To begin, Vatican II did institute significant nondoctrinal (e.g., ecclesiastical) changes— and its conclusions implied significant hermeneutical alterations that could be applied to traditional doctrine. And despite claims to the contrary, even some changes in doctrine were made at Vatican II. For example, salvation is now possible outside the Catholic Church—a teaching Rome had formerly rejected for hundreds of years as heretical.

Commentators are convinced that such alterations are significant for the future of Ca­tholicism. But a key problem here is the factor of interpretation. Who infallibly interprets the documents of Vatican II and other official Church pronouncements? In the minds of many, sufficient elasticity now exists to have the practical effect of permitting fundamental doctri­nal change—at least for those who wish it. For example, some Catholic theologians have accommodated Vatican II to traditional orthodoxy while others have used Vatican II to forge new doctrinal perspectives.

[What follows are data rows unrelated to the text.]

Lemma keep_first_exact n ordered :
  NoDup (map g ordered) -> where_ (not_surplus n ordered) ordered = take n ordered.
Proof.
  intros Hnd. rewrite <- (take_drop n ordered) at 2. rewrite where_app.
  rewrite (where_none _ (drop n ordered)) by (intros; by apply surplus_In).
  rewrite app_nil_r. apply where_all. intros r Hr. unfold not_surplus.
  rewrite bool_decide_false; [done|]. intros Hin.
  rewrite <- (take_drop n ordered), map_app in Hnd. apply NoDup_app in Hnd as (_ & Hdis & _).
  eapply Hdis; [|done]. apply list_elem_of_In. by apply in_map.
Qed.
End Surplus.

(** ** The order of a unique column is the only one *)

Lemma order_asc_perm key t : order_asc key t ≡ₚ t.
Proof. apply merge_sort_Permutation. Qed.
Lemma order_desc_perm key t : order_desc key t ≡ₚ t.
Proof. apply merge_sort_Permutation. Qed.

Lemma order_asc_unique key t t' :
  NoDup (map key t) -> t ≡ₚ t' -> StronglySorted (asc key) t' -> order_asc key t = t'.
Proof.
  intros Hnd Hp Hs. apply (StronglySorted_unique_strong (asc key)).
  - intros x y Hx Hy. unfold asc. intros ? ?. eapply (unique_column key t); [done| | |lia].
    + apply list_elem_of_In. by rewrite <- (order_asc_perm key t).
    + apply list_elem_of_In. by rewrite Hp.
  - apply StronglySorted_merge_sort; apply _.
  - done.
  - by rewrite order_asc_perm.
Qed.
End Tables.

(** ** Statements, transactions and failures *)

Inductive ErrorCode : Type :=
| DiskFull | TooBig | DatabaseBusy | DatabaseLocked | DatabaseCorrupt | NotADatabase.

(** rusqlite's error: its SQLite code when it is one of those above. *)
Abbreviation sqlite_error := (option ErrorCode).

(** Which statements fail, by their position in the connection's history. *)
Class Faults : Type := fault : nat -> option sqlite_error.

Definition no_faults : Faults := fun _ => None.

(** A connection: how many statements it has run, the durable contents, and
    the contents its open transaction sees. *)
Record Session (T : Type) : Type := mkSession {
  statements : nat;
  durable : T;
  working : T;
}.
Arguments mkSession {T} statements durable working.
Arguments statements {T} s.
Arguments durable {T} s.
Arguments working {T} s.

Section Session.
Context `{Faults} {T E : Type} (map_error : sqlite_error -> E).

(** A computation of the program on its connection. *)
Definition Sql (A : Type) : Type := Session T -> Session T * result A E.

Definition sql_ret {A} (a : A) : Sql A := fun s => (s, Ok a).
Definition sql_err {A} (e : E) : Sql A := fun s => (s, Err e).
Definition sql_lift {A} (r : result A E) : Sql A := fun s => (s, r).
Definition sql_bind {A B} (m : Sql A) (k : A -> Sql B) : Sql B :=
  fun s => match m s with (s', Ok a) => k a s' | (s', Err e) => (s', Err e) end.

Definition tick (s : Session T) : Session T :=
  mkSession (S (statements s)) (durable s) (working s).

(** One statement inside a transaction.  [None] is a failure of the statement
    itself (a constraint, an integer overflow), which has no listed code. *)
Definition statement {A} (run : T -> option (T * A)) : Sql A :=
  fun s =>
    match fault (statements s) with
    | Some code => (tick s, Err (map_error code))
    | None =>
        match run (working s) with
        | Some (t, a) => (mkSession (S (statements s)) (durable s) t, Ok a)
        | None => (tick s, Err (map_error None))
        end
    end.

Definition select {A} (run : T -> A) : Sql A := statement (fun t => Some (t, run t)).

(** [transaction.commit()]. *)
Definition commit_work : Sql unit :=
  fun s =>
    match fault (statements s) with
    | Some code => (tick s, Err (map_error code))
    | None => (mkSession (S (statements s)) (working s) (working s), Ok tt)
    end.

(** A transaction: its start, its body, and, when it goes out of scope, the
    return to what is durable. *)
Definition transaction {A} (map_begin : sqlite_error -> E) (body : Sql A) : Sql A :=
  fun s =>
    match fault (statements s) with
    | Some code => (tick s, Err (map_begin code))
    | None =>
        let '(s', r) := body (mkSession (S (statements s)) (durable s) (durable s)) in
        (mkSession (statements s') (durable s') (durable s'), r)
    end.

(** One statement outside a transaction, durable at once. *)
Definition autocommit {A} (run : T -> option (T * A)) : Sql A :=
  fun s =>
    match fault (statements s) with
    | Some code => (tick s, Err (map_error code))
    | None =>
        match run (durable s) with
        | Some (t, a) => (mkSession (S (statements s)) t t, Ok a)
        | None => (tick s, Err (map_error None))
        end
    end.
End Session.
Arguments Sql T E A : clear implicits.

Notation "'let*' x := c 'in' k" := (sql_bind c (fun x => k))
  (at level 10, x pattern, c at level 100, k at level 200,
   format "'[v' 'let*'  x  :=  c  'in' '/' k ']'") : krit_scope.

(** ** Reasoning about sessions

    [wp m Q s]: run from [s], [m] ends in a result and a session that satisfy
    [Q].  The rules cover every failure of a statement by one premise: what is
    durable stays as it was, whatever the private view. *)

(** Some statement of the connection's history fails. *)
Definition faulted `{Faults} : Prop := exists n code, fault n = Some code.

Lemma no_faults_not_faulted : ~ @faulted no_faults.
Proof. by intros (n & code & ?). Qed.

Section Reasoning.
Context `{Faults} {T E : Type} (map_error : sqlite_error -> E).
Implicit Types s : Session T.

Definition wp {A} (m : Sql T E A) (Q : result A E -> Session T -> Prop) s : Prop :=
  Q (m s).2 (m s).1.

Lemma wp_mono {A} (m : Sql T E A) (P Q : result A E -> Session T -> Prop) s :
  wp m P s -> (forall r s', P r s' -> Q r s') -> wp m Q s.
Proof. unfold wp. auto. Qed.

Lemma wp_ret {A} (a : A) (Q : result A E -> Session T -> Prop) s : Q (Ok a) s -> wp (sql_ret a) Q s.
Proof. done. Qed.

Lemma wp_err {A} (e : E) (Q : result A E -> Session T -> Prop) s : Q (Err e) s -> wp (sql_err e) Q s.
Proof. done. Qed.

Lemma wp_lift {A} (r : result A E) (Q : result A E -> Session T -> Prop) s :
  Q r s -> wp (sql_lift r) Q s.
Proof. done. Qed.

Lemma wp_bind {A B} (m : Sql T E A) (k : A -> Sql T E B) Q s :
  wp m (fun r s' => match r with Ok a => wp (k a) Q s' | Err e => Q (Err e) s' end) s ->
  wp (sql_bind m k) Q s.
Proof. unfold wp, sql_bind. destruct (m s) as [s' [a|e]]; done. Qed.

Lemma wp_statement {A} (run : T -> option (T * A)) Q s :
  (forall e n w, faulted \/ run (working s) = None -> Q (Err e) (mkSession n (durable s) w)) ->
  (forall n t a, run (working s) = Some (t, a) -> Q (Ok a) (mkSession n (durable s) t)) ->
  wp (statement map_error run) Q s.
Proof.
  intros Herr Hok. unfold wp, statement, tick.
  destruct (fault (statements s)) eqn:F; [apply Herr; left; by do 2 eexists|].
  destruct (run (working s)) as [[t a]|] eqn:R; [by apply Hok | apply Herr; by right].
Qed.

Lemma wp_select {A} (run : T -> A) Q s :
  (forall e n w, faulted -> Q (Err e) (mkSession n (durable s) w)) ->
  (forall n, Q (Ok (run (working s))) (mkSession n (durable s) (working s))) ->
  wp (select map_error run) Q s.
Proof.
  intros Herr Hok. apply wp_statement; [by intros e n w [?|?]; [apply Herr|]|].
  intros n t a [= <- <-]. apply Hok.
Qed.

Lemma wp_commit Q s :
  (forall e n w, faulted -> Q (Err e) (mkSession n (durable s) w)) ->
  (forall n, Q (Ok tt) (mkSession n (working s) (working s))) ->
  wp (commit_work map_error) Q s.
Proof.
  intros Herr Hok. unfold wp, commit_work, tick.
  destruct (fault (statements s)) eqn:F; [apply Herr; by do 2 eexists|apply Hok].
Qed.

(** Leaving a transaction forgets the private view. *)
Definition at_rest {A} (Q : result A E -> T -> Prop) : result A E -> Session T -> Prop :=
  fun r s => Q r (durable s).

Lemma wp_transaction {A} (map_begin : sqlite_error -> E) (body : Sql T E A) Q s :
  (forall e, faulted -> Q (Err e) (durable s)) ->
  (forall n, wp body (at_rest Q) (mkSession n (durable s) (durable s))) ->
  wp (transaction map_begin body) (at_rest Q) s.
Proof.
  intros Herr Hok. unfold wp, transaction, at_rest, tick.
  destruct (fault (statements s)) eqn:F; [apply Herr; by do 2 eexists|].
  specialize (Hok (S (statements s))). unfold wp, at_rest in Hok.
  destruct (body _) as [s' r]. done.
Qed.

Lemma wp_autocommit {A} (run : T -> option (T * A)) Q s :
  (forall e, faulted \/ run (durable s) = None -> Q (Err e) (durable s)) ->
  (forall t a, run (durable s) = Some (t, a) -> Q (Ok a) t) ->
  wp (autocommit map_error run) (at_rest Q) s.
Proof.
  intros Herr Hok. unfold wp, autocommit, at_rest, tick.
  destruct (fault (statements s)) eqn:F; [apply Herr; left; by do 2 eexists|].
  destruct (run (durable s)) as [[t a]|] eqn:R; [by apply Hok | apply Herr; by right].
Qed.

(** ** Invariants

    [keeps I m]: inside a transaction, [m] keeps [I] of what is durable, and of
    the private view when it succeeds.  [stable I m]: the same of a whole
    operation. *)

Definition keeps (I : T -> Prop) {A} (m : Sql T E A) : Prop :=
  forall s, I (durable s) -> I (working s) ->
    wp m (fun r s' => I (durable s') /\ (is_ok r = true -> I (working s'))) s.

Definition stable (I : T -> Prop) {A} (m : Sql T E A) : Prop :=
  forall s, I (durable s) -> I (durable (m s).1).

Section Keeps.
Context (I : T -> Prop).

Lemma keeps_ret {A} (a : A) : keeps I (sql_ret a).
Proof. done. Qed.
Lemma keeps_err {A} (e : E) : keeps I (@sql_err T E A e).
Proof. done. Qed.
Lemma keeps_lift {A} (r : result A E) : keeps I (sql_lift r).
Proof. done. Qed.

Lemma keeps_bind {A B} (m : Sql T E A) (k : A -> Sql T E B) :
  keeps I m -> (forall a, keeps I (k a)) -> keeps I (sql_bind m k).
Proof.
  intros Hm Hk s Hd Hw. apply wp_bind. eapply wp_mono; [by apply Hm|].
  intros [a|e] s' [Hd' Hw']; [|done]. apply Hk; auto.
Qed.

The problem is illustrated in the following analysis which, written seven years after Vatican II, points out the continuing evolution of Rome and the difficulty it raises:

The task of interpreting the Roman Catholic mind is difficult. Cardinal Newman once remarked that “none but the Scola Theologorum is competent to determine the force of Papal and Synodal utterances, and the exact interpretation of them is a work of time.” But even with the passage of time, nuances and implications still elude the most diligent analysts, especially if they are Protestant. Despite this, at least the main lines of the new Catholic theology seem clear, and they are certainly quite different from those of traditional orthodoxy. Says Gregory Baum:
A conservative outlook on the majesterium and the conservative claim that church teaching never changes simply cannot explain what happened at Vatican II. After all, at that council, the Catholic Church, formerly, solemnly, and after a considerable conflict, changed her mind on a number of significant issues.[11]

(to be continued)

Notes

  1. Walter M. Abbott, general editor, The Documents of Vatican II (NY: Guild Press, 1966), 346.
  2. Rod Rosenbladt and Karl Keating, “The Salvation Debate,” conducted at Simon Greenleaf School of Law, Anaheim, CA, (March 11, 1989), cassette tape.
  3. Keating, Catholicism and Fundamentalism, 103.
  4. Paul G. Schrotenbocr, ed., Roman Catholicism: A Contemporary Evangelical Perspec­tive (Grand Rapids, MI: Baker, 1980), 7.
  5. James G. McCarthy, Catholicism: Crisis of Faith, Video Documentary (Annotated Tran­script): Lumen Productions, P.O. Box 595, Cupertino, CA: 95015, 37.
  6. Osservatore Romano. 22, 1964 in his constitution De Ecclesia, from Schrotenboer, 21.
  7. John Phillips, “Can a Christian Remain a Roman Catholic?”, Moody Monthly, April 1982, 31.
  8. Keating, Catholicism and Fundamentalism, 82, 141.
  9. Editorial, “What Separates Evangelicals and Catholics?,” Christianity Today, October 23, 1981,13.
  10. H. M. Carson, Dawn or Twilight? A Study of Contemporary Roman Catholicism (Leices­ter, England: InterVarsity Press, 1976), 36; cf., James Neher, A Christian’s Guide to Today’s Catholic Charismatic Movement (Hatfield, PA: James Neher, 1977).
  11. David F. Wells, Revolution in Rome (Downer’s Grove, IL: InterVarsity, 1972), 117.